Why would you want to hold on to a relationship with a man who has returned to his former lover? It seems to make sense to you that he has returned to her even though it makes no sense at all. One would think that if he loves you and you are the woman he is now with, the past would be gone and you and he would be the focus of his world. Yet, when his ex girlfriend calls and apologizes he returns to her. On top of that, you now consider yourself the “other woman.” Not true, at all.
I strongly suspect, educated guess wise, that the average woman would feel a strong sense of hurt, outrage, betrayal and finality as a result of this man’s choices. Yet, you report that you “love” this rejecting man who betrayed you by returning to another woman. In certain respects, you are demonstrating the classic symptoms of the abused woman. The abused woman’s profile is of forgiving the man who is rejecting, verbally and physically violent and who is demeaning and devaluing in his behavior. This is what you are doing by “hanging on” to this relationship.
In other words, this man rejected you for another woman and you willing to accept the proverbial “crumbs” that he is doling out to you.
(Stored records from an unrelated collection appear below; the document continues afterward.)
(** * Migration 0047 (revision 2b47dc6bc8df): add dag versioning

    A model of [airflow/migrations/versions/0047_3_0_0_add_dag_versioning.py].
    The migration is a straight-line sequence of Alembic operations; each
    operation is a partial function on a database state (catalog plus rows),
    and [upgrade] / [downgrade] are the sequences the source writes down.

    A second, independent part models the pre-commit script
    [scripts/ci/pre_commit/check_license.py]. *)

From Stdlib Require Import ZArith NArith List DecimalString.
From stdpp Require Import base option list strings gmap fin_maps.

Local Open Scope string_scope.
Local Open Scope Z_scope.
Local Open Scope list_scope.

(** ** SQLAlchemy vocabulary used by the migration *)

(** Column types that occur in the source.  [Text_MEDIUMTEXT] is
    [sa.Text().with_variant(MEDIUMTEXT(), "mysql")]; [StringID] is the
    imported [airflow.migrations.db_types.StringID]. *)
Inductive sa_type : Type :=
| BigInteger
| Integer
| String (length : Z)
| Text_MEDIUMTEXT
| UtcDateTime
| JSONField
| LargeBinary
| UUIDType (binary : bool)
| StringID.

#[global] Instance sa_type_eq_dec : EqDecision sa_type.
Proof. solve_decision. Defined.

(** [sa.BIGINT] is the upper-case SQL spelling of [sa.BigInteger]. *)
Definition BIGINT : sa_type := BigInteger.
If this sounds harsh I apologize to you but I firmly believe that as a human being who deserves respect and to be treated with dignity that you deserve better than what he is doing.
Equal to his outrageous behavior is that of your so called friend who tells you that you are a “bad person.” As the old saying goes, “With a friend like that, who needs enemies?”
In my opinion, it would be wise for you to enter psychotherapy so that you can begin working on improving your self esteem. In addition, it is important to truly end this connection with a man who has rejected you and move on. There are other men in the world.
By the way, in your psychotherapy, if you choose to go that route and I hope you will, you need to learn why you have not become angry by what he did to you.